Went to see what the new do-hickeys were this year. There was a couple new ideas I thought were pretty cool.


----------



## Huge29 (Sep 17, 2007)

jahan said:


> Went to see what the new do-hickeys were this year. There was a couple new ideas I thought were pretty cool.


Which are??


----------



## orvis1 (Sep 7, 2007)

Here is my new toy I will be paying on for way to long:

Here is a link to what I bought identical to mine:

http://www.rvtraderonline.com/find/list ... S-97249773


----------



## Al Hansen (Sep 7, 2007)

Your link can't find the page. Now inquiring minds want to know.


----------



## orvis1 (Sep 7, 2007)

http://www.rvtraderonline.com/find/list ... S-97249773

Try this one..


----------



## Al Hansen (Sep 7, 2007)

Very nice. Thats not a trailer thats a house. Did you see the one with "the sky lounge". Living room over the tongue. Some nice stuff down there.


----------



## orvis1 (Sep 7, 2007)

Al Hansen said:


> Very nice. Thats not a trailer thats a house. Did you see the one with "the sky lounge". Living room over the tongue. Some nice stuff down there.


Yea that one was really cool a great retirement trailer for sure. This should take care of our family for the next 10 years.


----------



## Al Hansen (Sep 7, 2007)

orvis1 said:


> Al Hansen said:
> 
> 
> > Very nice. Thats not a trailer thats a house. Did you see the one with "the sky lounge". Living room over the tongue. Some nice stuff down there.
> ...


We bought 2 years ago. She wanted a new one this year. I said wait till you retire in 2 years. :O•-:


----------



## NHS (Sep 7, 2007)

Al Hansen said:


> RV Show starts today. No money but I'm going anyway. Always fun to look. Anyone else. How about you NHS  ?
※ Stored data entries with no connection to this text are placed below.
Lemma put_char_color_run s c back fore : screen_ok s -> 0 <= c < 256 -> is_color back -> is_color fore ->
  exists s', put_char_color c back fore s = Ok (tt, s') /\ screen_ok s' /\
    term_of s' = typed back fore (term_of s) c /\ crt_cursor (ports s') = Some (80 * cursor_y s' + cursor_x s').
Proof.
  intros [Hl Hx Hy] Hc Hb Hf. unfold put_char_color.
  rewrite (kbind_ok _ _ s (cursor_x s) s) by done. rewrite (kbind_ok _ _ s (cursor_y s) s) by done.
  fold after_char. unfold typed. change (col (term_of s)) with (cursor_x s). change (row (term_of s)) with (cursor_y s).
  change (cells (term_of s)) with (video_memory s).
  assert (Hstep : forall m s1, m s = Ok (tt, s1) -> length (video_memory s1) = 2000%nat -> 0 <= cursor_x s1 <= 80 ->
    0 <= cursor_y s1 <= 25 -> (cursor_y s1 = 25 -> cursor_x s1 < 80) ->
    exists s', (m ;;; after_char) s = Ok (tt, s') /\ screen_ok s' /\ term_of s' = advance (term_of s1) /\
      crt_cursor (ports s') = Some (80 * cursor_y s' + cursor_x s')).
  { intros m s1 Hm H1 H2 H3 H4. rewrite (kbind_ok _ _ _ _ _ Hm). by apply after_char_run. }
  assert (Hstay : forall t, 0 <= col t < 80 -> 0 <= row t < 25 -> advance t = t).
  { intros t Ht1 Ht2. unfold advance. rewrite (proj2 (Z.leb_gt 80 _)) by lia. by rewrite (proj2 (Z.leb_gt 25 _)) by lia. }
  destruct (i8_cases c Hc) as [[Hlt ->]|[Hge Hneg]].
  2: { rewrite (proj2 (Z.eqb_neq (i8 c) 8)), (proj2 (Z.eqb_neq (i8 c) 9)), (proj2 (Z.eqb_neq (i8 c) 13)),
         (proj2 (Z.eqb_neq (i8 c) 10)), (proj2 (Z.leb_gt 32 (i8 c))) by lia.
       rewrite (proj2 (Z.eqb_neq c 8)), (proj2 (Z.eqb_neq c 9)), (proj2 (Z.eqb_neq c 13)), (proj2 (Z.eqb_neq c 10)),
         (proj2 (Z.ltb_ge c 128)) by lia. cbn [andb orb]. rewrite andb_false_r.
       destruct (Hstep (kret tt) s eq_refl Hl) as (s' & Hrun & Hok & Ht & Hp); [lia..|]. exists s'.
       rewrite Hstay in Ht by (simpl; lia). done. }
  replace (negb (cursor_x s =? 0)) with (0 <? cursor_x s)
    by (destruct (Z.eqb_spec (cursor_x s) 0), (Z.ltb_spec 0 (cursor_x s)); simpl; lia || done).
  destruct ((c =? 8) && (0 <? cursor_x s)) eqn:E8.
  { apply andb_prop in E8 as [_ Hx0%Z.ltb_lt]. rewrite u8_small by lia.
    set (s1 := set_video (<[Z.to_nat (cursor_y s * 80 + (cursor_x s - 1)) := u16 back]> (video_memory s)) (set_x (cursor_x s - 1) s)).
    destruct (Hstep (kmod (set_x (cursor_x s - 1)) ;;; put_cell (cursor_y s * 80 + (cursor_x s - 1)) (u16 back)) s1)
      as (s' & Hrun & Hok & Ht & Hp).
    - rewrite (kbind_ok _ _ s tt (set_x (cursor_x s - 1) s)) by done. apply put_cell_run. simpl. lia.
    - simpl. rewrite length_insert. done.
    - simpl. lia.
    - simpl. lia.
    - simpl. lia.
    - exists s'. split; [exact Hrun|]. split; [done|]. split; [|done]. rewrite Ht, Hstay by (simpl; lia).
      unfold term_of, s1. cbn [video_memory cursor_x cursor_y set_x set_video]. unfold is_color in Hb. rewrite u16_small by lia.
      by replace (cursor_y s * 80 + (cursor_x s - 1)) with (80 * cursor_y s + (cursor_x s - 1)) by lia. }
  destruct (c =? 9).
  { rewrite tab_stop by done. pose proof (Z.div_mod (cursor_x s) 8 ltac:(lia)). pose proof (Z.mod_pos_bound (cursor_x s) 8 ltac:(lia)).
    apply (Hstep _ (set_x (8 * (cursor_x s / 8) + 8) s)); simpl; try done; try lia. }
  assert (Hnl : exists s', (kmod (set_x 0) ;;; kmod (set_y (u8 (cursor_y s + 1)))) s = Ok (tt, set_y (u8 (cursor_y s + 1)) (set_x 0 s)) /\
    ((kmod (set_x 0) ;;; kmod (set_y (u8 (cursor_y s + 1)))) ;;; after_char) s = Ok (tt, s') /\ screen_ok s' /\
    term_of s' = advance (Term (video_memory s) 0 (cursor_y s + 1)) /\ crt_cursor (ports s') = Some (80 * cursor_y s' + cursor_x s')).
  { destruct (Hstep (kmod (set_x 0) ;;; kmod (set_y (u8 (cursor_y s + 1)))) (set_y (u8 (cursor_y s + 1)) (set_x 0 s)))
      as (s' & Hrun & Hok & Ht & Hp);
      [done|done|simpl; lia|simpl; rewrite u8_small by lia; lia|simpl; lia|].
    exists s'. split_and!; try done. rewrite Ht. unfold term_of. cbn [video_memory cursor_x cursor_y set_x set_y]. by rewrite u8_small by lia. }
  destruct Hnl as (sn & _ & Hn1 & Hn2 & Hn3 & Hn4).
  destruct (c =? 13); [by exists sn|]. destruct (c =? 10); [by exists sn|]. cbn [orb].
  rewrite (proj2 (Z.ltb_lt c 128)), andb_true_r by lia. destruct (Z.leb_spec 32 c).
  - rewrite cell_word by (done || lia).
    set (s1 := set_x (u8 (cursor_x s + 1)) (set_video (<[Z.to_nat (cursor_y s * 80 + cursor_x s) := cell c back fore]> (video_memory s)) s)).
    destruct (Hstep (put_cell (cursor_y s * 80 + cursor_x s) (cell c back fore) ;;; kmod (set_x (u8 (cursor_x s + 1)))) s1)
      as (s' & Hrun & Hok & Ht & Hp).
    + rewrite (kbind_ok _ _ s tt _ (put_cell_run (cursor_y s * 80 + cursor_x s) (cell c back fore) s ltac:(lia))). reflexivity.
    + simpl. rewrite length_insert. done.
    + simpl. rewrite u8_small by lia. lia.
    + simpl. lia.
    + simpl. lia.
    + exists s'. split; [exact Hrun|]. split; [done|]. split; [|done]. rewrite Ht. unfold term_of, s1.
      cbn [video_memory cursor_x cursor_y set_x set_video]. rewrite u8_small by lia.
      by replace (cursor_y s * 80 + cursor_x s) with (80 * cursor_y s + cursor_x s) by lia.
  - destruct (Hstep (kret tt) s eq_refl Hl) as (s' & Hrun & Hok & Ht & Hp); [lia..|]. exists s'.
    rewrite Hstay in Ht by (simpl; lia). done.
Qed.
I just saw this thread. I didn't go Al. I get sick of looking at these money pits so I try to avoid them when I can. :mrgreen:


----------



## Al Hansen (Sep 7, 2007)

NHS said:


> Al Hansen said:
> 
> 
> > RV Show starts today. No money but I'm going anyway. Always fun to look. Anyone else. How about you NHS  ?
> ...


Where are the deals at ? Send me a PM.


----------



## jahan (Sep 7, 2007)

The two things that I noticed that I thought were cool was the expendable bumper off the back of the trailer giving you about 2.5 more feet to put bikes or coolers. The other cool feature was the toy haulers that have the cables that held the ramp flat and made it into a deck with a canopy that extended out over top, then there was like a little fence that went around the outside of it so you couldn't fall off. Pretty cool I thought.


----------



## .45 (Sep 21, 2007)

RV's ??

I just got excited about getting my little Springbar tent repaired... :|


----------



## NHS (Sep 7, 2007)

.45 said:


> RV's ??
> 
> I just got excited about getting my little Springbar tent repaired... :|


An RV is just a really expensive Springbar tent with wood panelling on wheels....with a toilet, sink, shower, stove, oven and furnace. Be smart and stick with the regular old Springbar.


----------



## Chaser (Sep 28, 2007)

Did you scrap the toy hauler idea then Orvis? Isn't that what you had before? How you gonna take your wheelers now?


----------



## orvis1 (Sep 7, 2007)

Chaser said:


> Did you scrap the toy hauler idea then Orvis? Isn't that what you had before? How you gonna take your wheelers now?


I had a hauler to take the wheelers and the boat up to a spot. Since I used the boat 3x all last year and we had a new baby and needed some more space I am scrapping the the boat will be posting on KSL soon and just pulling wheelers behind the trailer.


----------